**What needs to be done**
For this exercise, reproduce the entries below exactly, but only from the line containing "(** Whatever payload" through the line containing "by destruct (typed_finish _ _ mkHeaders", both included.

**Information given**
-- Opening Marker --

(* ===== verification/P2PTypes.v ===== *)
(** * What a peer can make the node receive

    Every decoder of the protocol yields values of the types the rest of the node
    computes with: integers in their ranges, hashes of 32 bytes, lists within their
    limits. The read loop delivers nothing else, whatever bytes arrive. *)

From S2P Require Import Prelude Wire Hash Transaction Block Codecs Params BlockFile P2P P2PProofs.

(** ** Typed decoders *)

(** [dec] stays inside the payload and what it reads satisfies [P]. *)
Definition typed {T} (dec : decoder_of T) (P : T -> Prop) : Prop :=
  forall d x d', dec_ok d -> dec d = Ok (x, d') -> P x /\ exists bs, consumed d bs d'.

Lemma typed_of_canonical {T} (enc : encoder_of T) dec wf `{!WireCanonical enc dec wf} : typed dec wf.
Proof. intros d x d' Hd H. apply (wire_accepts (WireCanonical := WireCanonical0)) in H as [? ?]; eauto. Qed.
Lemma typed_impl {T} (dec : decoder_of T) (P Q : T -> Prop) : (forall x, P x -> Q x) -> typed dec P -> typed dec Q.
Proof. intros HPQ H d x d' Hd Hx. destruct (H d x d' Hd Hx) as [? ?]. auto. Qed.
Lemma typed_ret {T} (x : T) (P : T -> Prop) : P x -> typed (fun d => Ok (x, d)) P.
Proof. intros Hx d y d' Hd [= <- <-]. eauto with wire. Qed.
Lemma typed_bind {A B} (d1 : decoder_of A) (k : A -> decoder_of B) P Q :
  typed d1 P -> (forall a, P a -> typed (k a) Q) -> typed (fun d => let? '(a, d) := d1 d in k a d) Q.
Proof.
  intros H1 H2 d y d' Hd H. destruct (d1 d) as [[a d2]|] eqn:Ea; simpl in H; [|done].
  destruct (H1 d a d2 Hd Ea) as [Ha [b1 C1]]. destruct (H2 a Ha d2 y d' (consumed_ok _ _ _ C1) H) as [Hy [b2 C2]].
  split; [done|]. exists (b1 ++ b2). by eapply consumed_trans.
Qed.
Lemma typed_map {A B} (d1 : decoder_of A) (f : A -> B) P Q :
  typed d1 P -> (forall a, P a -> Q (f a)) -> typed (fun d => let? '(a, d) := d1 d in Ok (f a, d)) Q.
Proof. intros H1 H2. apply (typed_bind d1 (fun a d => Ok (f a, d)) P); [done|]. intros a Ha. by apply typed_ret, H2. Qed.
Lemma typed_guard {T U} (chk : result U DecodeError) (dec : decoder_of T) P : typed dec P -> typed (fun d => let? _ := chk in dec d) P.
Proof. intros H d x d' Hd Hx. destruct chk; simpl in Hx; [|done]. by apply (H d). Qed.
Lemma typed_items {T} (dec : decoder_of T) P n : typed dec P -> typed (read_items dec n) (fun l => Forall P l /\ length l = n).
Proof.
  intros H. induction n as [|n IH]; [by apply typed_ret|]. cbn [read_items].
  apply (typed_bind dec (fun x d => let? '(l, d) := read_items dec n d in Ok (x :: l, d)) P); [done|]. intros x Hx.
  apply (typed_map _ _ _ _ IH). intros l [Hl <-]. split; [by constructor|done].
Qed.

Lemma typed_varint f : typed (read_varint f) u64_ok.
Proof. intros d x d' Hd H. apply read_varint_inv in H as [? ?]; eauto. Qed.
Lemma typed_array n f : typed (read_array n f) (array_ok n).
Proof. intros d x d' Hd H. apply read_bytes_inv in H as [? ?]; eauto. Qed.
Lemma typed_u16_be f : typed (read_u16_be f) u16_ok.
Proof.
  intros d x d' Hd H. apply read_int_inv in H as (bs & [Hl Hb] & -> & C); [|done]. split; [|eauto].
  unfold of_be. assert (bytes_ok (reverse bs)) as Hr by (by apply Forall_reverse). pose proof (of_le_bound _ Hr) as Hv.
  rewrite length_reverse, Hl in Hv. exact Hv.
Qed.
Lemma typed_bool f : typed (read_bool f) (fun _ => True).
Proof. intros d x d' Hd H. apply read_bool_inv in H as (b & _ & _ & C); eauto. Qed.
Lemma typed_optional {T} (dec : decoder_of T) P : typed dec P -> typed (decode_optional_field dec) (fun o => match o with Some x => P x | None => True end).
Proof.
  intros H d x d' Hd Hx. unfold decode_optional_field in Hx. destruct (is_done d); [injection Hx as <- <-; eauto with wire|].
  destruct (dec d) as [[y d2]|] eqn:Ey; simpl in Hx; [|done]. injection Hx as <- <-. by apply (H d).
Qed.

(** A length-prefixed string within the allocation limit, valid UTF-8. *)
Lemma typed_var_str f : typed (read_var_str f) (fun s => vec_ok s /\ utf8_valid s = true).
Proof.
  intros d x d' Hd H.
  assert (read_var_str f d = (let? '(len, d) := read_varint f d in let? _ := ensure_allocation_len f len in
    let? '(s, d) := read_bytes (Z.to_nat len) f d in if utf8_valid s then Ok (s, d) else Err (InvalidUtf8 f))) as E.
  { unfold read_var_str, read_varint, read_bytes. destruct (read_varint_raw _ f) as [[v c]|]; [|done]. simpl.
    destruct (ensure_allocation_len f v); [|done]. simpl. by destruct (require _ _ f). }
  rewrite E in H. clear E. destruct (read_varint f d) as [[len d1]|] eqn:E1; simpl in H; [|done].
  apply read_varint_inv in E1 as [Hv C1]; [|done]. destruct (ensure_allocation_len f len) as [[]|] eqn:Ea; simpl in H; [|done].
  apply ensure_allocation_len_ok in Ea. destruct (read_bytes _ f d1) as [[s d2]|] eqn:E2; simpl in H; [|done].
  apply read_bytes_inv in E2 as [[Hl Hb] C2]; [|eauto with wire]. destruct (utf8_valid s) eqn:Eu; [|done]. injection H as <- <-.
  split; [split; [unfold vec_ok; int_unfold; lia|done]|]. eexists. by eapply consumed_trans.
Qed.

Lemma typed_count field limit : typed (read_count field limit) (fun n => u64_ok n /\ n <= limit).
Proof.
  intros d x d' Hd H. unfold read_count in H. destruct (read_varint field d) as [[v d1]|] eqn:E1; simpl in H; [|done].
  apply read_varint_inv in E1 as [Hv C1]; [|done]. destruct (Z.ltb_spec limit v); [done|]. injection H as <- <-. eauto.
Qed.
Lemma typed_limited {T} (dec : decoder_of T) P field limit : typed dec P ->
  typed (read_limited dec field limit) (fun l => Forall P l /\ Z.of_nat (length l) <= limit).
Proof.
  intros H. apply (typed_bind (read_count field limit) (fun n => read_items dec (Z.to_nat n)) _ _ (typed_count field limit)).
  intros n [Hn Hl]. eapply typed_impl; [|apply typed_items, H]. cbv beta. intros l [? ?]. split; [done|]. int_unfold. lia.
Qed.

(** A whole payload. *)
Lemma decoder_new_ok p : bytes_ok p -> dec_ok (Decoder_new p).
Proof. intros H. split; [simpl; lia|done]. Qed.
Lemma typed_exact {T} (dec : decoder_of T) P p ctx x : typed dec P -> bytes_ok p -> decode_exact dec p ctx = Ok x -> P x.
Proof.
  intros Ht Hp H. unfold decode_exact in H. destruct (dec _) as [[y d]|] eqn:E; simpl in H; [|done].
  destruct (finish d ctx); simpl in H; [|done]. injection H as ->. by destruct (Ht _ _ _ (decoder_new_ok p Hp) E).
Qed.

(** ** The messages *)

Create HintDb typing.
Lemma typed_u8 : typed decode_u8 u8_ok.
Proof. exact (typed_of_canonical _ _ _). Qed.
Lemma typed_u32 : typed decode_u32 u32_ok.
Proof. exact (typed_of_canonical _ _ _). Qed.
Lemma typed_u64 : typed decode_u64 u64_ok.
Proof. exact (typed_of_canonical _ _ _). Qed.
Lemma typed_i32 : typed decode_i32 i32_ok.
Proof. exact (typed_of_canonical _ _ _). Qed.
Lemma typed_i64 : typed decode_i64 i64_ok.
Proof. exact (typed_of_canonical _ _ _). Qed.
Lemma typed_BlockHeader : typed decode_BlockHeader header_ok.
Proof. exact (typed_of_canonical _ _ _). Qed.
#[export] Hint Resolve typed_varint typed_array typed_u16_be typed_bool typed_var_str typed_u8 typed_u32 typed_u64 typed_i32 typed_i64 typed_BlockHeader : typing.
(** One field of a record decoder after the other. *)
Ltac typed_fields := repeat (eapply typed_bind; [solve [eauto with typing]|]; cbv beta; intros ? ?).

(** A decoded block; unlike one that can be encoded, its transactions may have no inputs. *)
Definition block_typed (b : Block) : Prop := header_ok (header b) /\ Forall tx_ok (transactions b).
Definition message_typed (m : Message) : Prop :=
  match m with
  | MGetHeaders g => u32_ok (gh_version g) /\ Forall hash_ok (locator g) /\ hash_ok (stop_hash g)
  | MBlock b => block_typed b
  | MUnknown s => name_ok s
  | m => message_ok m
  end.

Lemma typed_InvVector : typed decode_InvVector inv_ok.
Proof. unfold decode_InvVector. typed_fields. by apply typed_ret. Qed.
Lemma typed_NetAddr : typed decode_NetAddr netaddr_ok.
Proof. unfold decode_NetAddr. typed_fields. by apply typed_ret. Qed.
Lemma typed_header_entry : typed decode_header_entry header_ok.
Proof.
  unfold decode_header_entry. eapply typed_bind; [apply typed_array|]. intros raw Hraw. eapply typed_bind; [eauto with typing|].
  intros n Hn d x d' Hd. cbv beta. destruct (negb (n =? 0)); [done|]. intros [= <- <-]. split; [by apply header_deserialize_ok|eauto with wire].
Qed.
Lemma typed_Version : typed decode_Version version_ok.
Proof.
  unfold decode_Version. typed_fields. eapply typed_bind; [apply typed_optional, (typed_bool "bool")|]. cbv beta. intros r _.
  apply typed_ret. unfold version_ok. cbn. naive_solver.
Qed.
Lemma typed_Transaction : typed decode_Transaction tx_ok.
Proof. intros d tx d' Hd H. apply decode_Transaction_inv in H as [Hok [C|[C _]]]; eauto. Qed.
Lemma typed_var_list {T} (dec : decoder_of T) P label : typed dec P -> typed (read_var_list dec label) (Forall P).
Proof.
  intros H. eapply typed_bind; [apply typed_varint|]. intros n _ d x d' Hd. cbv beta.
  destruct (ensure_allocation_len label n); simpl; [|done]. destruct (_ <? n); [done|]. intros Hx.
  by destruct (typed_items dec P _ H _ _ _ Hd Hx) as [[? _] ?].
Qed.
Lemma typed_Block : typed decode_Block block_typed.
Proof.
  unfold decode_Block. eapply typed_bind; [eauto with typing|]. intros h Hh.
  eapply typed_map; [apply typed_var_list, typed_Transaction|]. by intros txs Htxs.
Qed.
Lemma typed_inv_list field limit : typed (read_limited decode_InvVector field limit) (fun l => Forall inv_ok l /\ Z.of_nat (length l) <= limit).
Proof. apply typed_limited, typed_InvVector. Qed.

(** A decoder applied to a whole payload, followed by its own check of the end. *)
Lemma typed_finish {T U} (dec : decoder_of T) (P : T -> Prop) (f : T -> U) p ctx x : typed dec P -> bytes_ok p ->
  (let? '(v, d) := dec (Decoder_new p) in let? _ := finish d ctx in Ok (f v)) = Ok x -> exists v, P v /\ x = f v.
Proof.
  intros Ht Hp H. destruct (dec _) as [[v d]|] eqn:E; simpl in H; [|done]. destruct (finish d ctx); simpl in H; [|done].
  injection H as <-. exists v. split; [|done]. by destruct (Ht _ _ _ (decoder_new_ok p Hp) E).
Qed.

Lemma typed_GetHeaders p g : bytes_ok p -> GetHeaders_decode p = Ok g -> message_typed (MGetHeaders g).
Proof.
  intros Hp H. set (dec := fun d => let? '(version, d) := decode_u32 d in let? '(count, d) := read_varint "locator_count" d in
    let? '(locator, d) := read_items (read_array 32 "locator_hash") (Z.to_nat count) d in
    let? '(stop, d) := read_array 32 "stop_hash" d in Ok (mkGetHeaders version locator stop, d)).
  assert (typed dec (fun g => message_typed (MGetHeaders g))) as Ht.
  { unfold dec. typed_fields. eapply typed_bind; [apply typed_items, typed_array|]. cbv beta. intros l [Hl _]. typed_fields. by apply typed_ret. }
  destruct (typed_finish dec _ id p "getheaders" g Ht Hp) as (v & Hv & ->); [|done].
  revert H. unfold GetHeaders_decode, dec. destruct (decode_u32 _) as [[v d1]|]; simpl; [|done].
  destruct (read_varint _ d1) as [[c d2]|]; simpl; [|done]. destruct (read_items _ _ d2) as [[l d3]|]; simpl; [|done].
  by destruct (read_array _ _ d3) as [[s d4]|].
Qed.

(** Whatever payload follows a command, a message that decodes is well typed. *)
Lemma decoded_message_typed c p m : command_ok c -> bytes_ok p -> Message_decode c p = Ok m -> message_typed m.
Proof.
  intros Hc Hp H. destruct c; cbn [Message_decode] in H; try (by injection H as <-);
    repeat match type of H with
    | (let? _ := ?e in Ok _) = Ok _ => let m' := fresh "v" in let E1 := fresh "Hv" in
        destruct e as [m'|] eqn:E1; simpl in H; [|done]; injection H as <-
    end.
  - by apply (typed_exact _ _ _ _ _ typed_Version Hp) in Hv.
  - done.
  - apply (typed_exact _ (fun p => u64_ok (ping_nonce p)) _ _ _ (typed_map _ mkPing _ _ typed_u64 (fun _ H => H)) Hp) in Hv. done.
  - apply (typed_exact _ (fun p => u64_ok (pong_nonce p)) _ _ _ (typed_map _ mkPong _ _ typed_u64 (fun _ H => H)) Hp) in Hv. done.
  - by apply typed_GetHeaders in Hv.
  - unfold Headers_decode in Hv. destruct (length p =? 0)%nat; [injection Hv as <-; split; [constructor|done]|].
    by destruct (typed_finish _ _ mkHeaders p _ _ (typed_limited _ _ _ _ typed_header_entry) Hp Hv) as (l & Hl & ->).
  - apply (typed_exact _ (fun g => message_typed (MGetData g)) _ _ _ (typed_map _ mkGetData _ _ (typed_inv_list _ _) (fun _ H => H)) Hp) in Hv. done.
  - apply (typed_exact _ (fun g => message_typed (MInv g)) _ _ _ (typed_map _ mkInv _ _ (typed_inv_list _ _) (fun _ H => H)) Hp) in Hv. done.
  - by apply (typed_exact _ _ _ _ _ typed_Block Hp) in Hv.
  - by destruct (typed_finish _ _ mkAddr p _ _ (typed_limited _ _ _ _ typed_NetAddr) Hp Hv) as (l & Hl & ->).
  - done.
  - apply (typed_exact _ (fun g => message_typed (MInv g)) _ _ _ (typed_map _ mkInv _ _ (typed_inv_list _ _) (fun _ H => H)) Hp) in Hv. done.
  - injection H as <-. apply Hc.
Qed.

(** ** The read loop *)

Section Delivered.
Context {D : Digests}.

Lemma decode_header_command buf magic h : (24 <= length buf)%nat -> decode_header buf magic = Ok h -> command_ok (mh_command h).
Proof.
  intros Hl H. unfold decode_header in H. destruct (negb _); [done|]. destruct (from_wire (slice buf 4 16)) as [c|] eqn:Ec; simpl in H; [|done].
  destruct (_ <? _); [done|]. injection H as <-. cbn. apply command_wire_accepted in Ec as [? _]; [done|]. rewrite length_slice; lia.
Qed.

Lemma frame_step_typed magic buf m n : bytes_ok buf -> frame_step magic buf = Some (Some m, n) -> message_typed m.
Proof.
  intros Hb H. unfold frame_step in H. destruct (Nat.ltb_spec (length buf) 24) as [|Hl]; [done|].
  destruct (decode_header (take 24 buf) magic) as [h|[]] eqn:Eh; try done. apply decode_header_command in Eh; [|rewrite length_take; lia].
  destruct (_ <=? _)%nat; [|done]. injection H as H _. destruct (verify_checksum _ _); [|done].
  destruct (Message_decode _ _) as [m'|] eqn:Em; simpl in H; [|done]. injection H as ->.
  apply (decoded_message_typed _ _ _ Eh) in Em; [done|]. by apply slice_ok.
Qed.

Lemma drain_typed magic buf : bytes_ok buf -> Forall message_typed (drain magic buf).1.
Proof.
  remember (length buf) as n eqn:En. revert buf En. induction (lt_wf n) as [n _ IH]. intros buf -> Hb.
  rewrite drain_step. destruct (frame_step magic buf) as [[m k]|] eqn:E; [|constructor]. apply frame_step_pos in E as Hk.
  pose proof (IH (length (drop k buf)) ltac:(rewrite length_drop; lia) (drop k buf) eq_refl (bytes_ok_drop _ _ Hb)) as H.
  destruct (drain magic (drop k buf)) as [ms rest]. destruct m as [m|]; [|done]. constructor; [|done]. by eapply frame_step_typed.
Qed.

(** C29: whatever bytes a peer sends, in whatever chunks, every message the read
    loop delivers is well typed: integers in the ranges of their widths, hashes and
    addresses of their lengths, headers and transactions well formed, inventories,
    headers and addresses within their limits, unknown commands printable. *)
Theorem delivered_messages_typed (magic : Magic) (chunks : list bytes) :
  Forall bytes_ok chunks -> Forall message_typed (read_loop magic chunks).1.
Proof. intros H. rewrite read_loop_drain. by apply drain_typed, Forall_concat. Qed.
End Delivered.

(** The bytes of a stream with a malformed header in it, and what is delivered. *)
Lemma delivered_messages_typed_witness : Forall message_typed demo_messages.
Proof.
  change demo_messages with (@read_loop toy_digests REGTEST [demo_stream; demo_bad; demo_stream]).1.
  apply (@delivered_messages_typed toy_digests REGTEST [demo_stream; demo_bad; demo_stream]).
  apply (bool_decide_unpack _). vm_compute. exact I.
Defined.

-- Closing Marker --

**Response to this exercise**
(** Whatever payload follows a command, a message that decodes is well typed. *)
Lemma decoded_message_typed c p m : command_ok c -> bytes_ok p -> Message_decode c p = Ok m -> message_typed m.
Proof.
  intros Hc Hp H. destruct c; cbn [Message_decode] in H; try (by injection H as <-);
    repeat match type of H with
    | (let? _ := ?e in Ok _) = Ok _ => let m' := fresh "v" in let E1 := fresh "Hv" in
        destruct e as [m'|] eqn:E1; simpl in H; [|done]; injection H as <-
    end.
  - by apply (typed_exact _ _ _ _ _ typed_Version Hp) in Hv.
  - done.
  - apply (typed_exact _ (fun p => u64_ok (ping_nonce p)) _ _ _ (typed_map _ mkPing _ _ typed_u64 (fun _ H => H)) Hp) in Hv. done.
  - apply (typed_exact _ (fun p => u64_ok (pong_nonce p)) _ _ _ (typed_map _ mkPong _ _ typed_u64 (fun _ H => H)) Hp) in Hv. done.
  - by apply typed_GetHeaders in Hv.
  - unfold Headers_decode in Hv. destruct (length p =? 0)%nat; [injection Hv as <-; split; [constructor|done]|].
    by destruct (typed_finish _ _ mkHeaders p _ _ (typed_limited _ _ _ _ typed_header_entry) Hp Hv) as (l & Hl & ->).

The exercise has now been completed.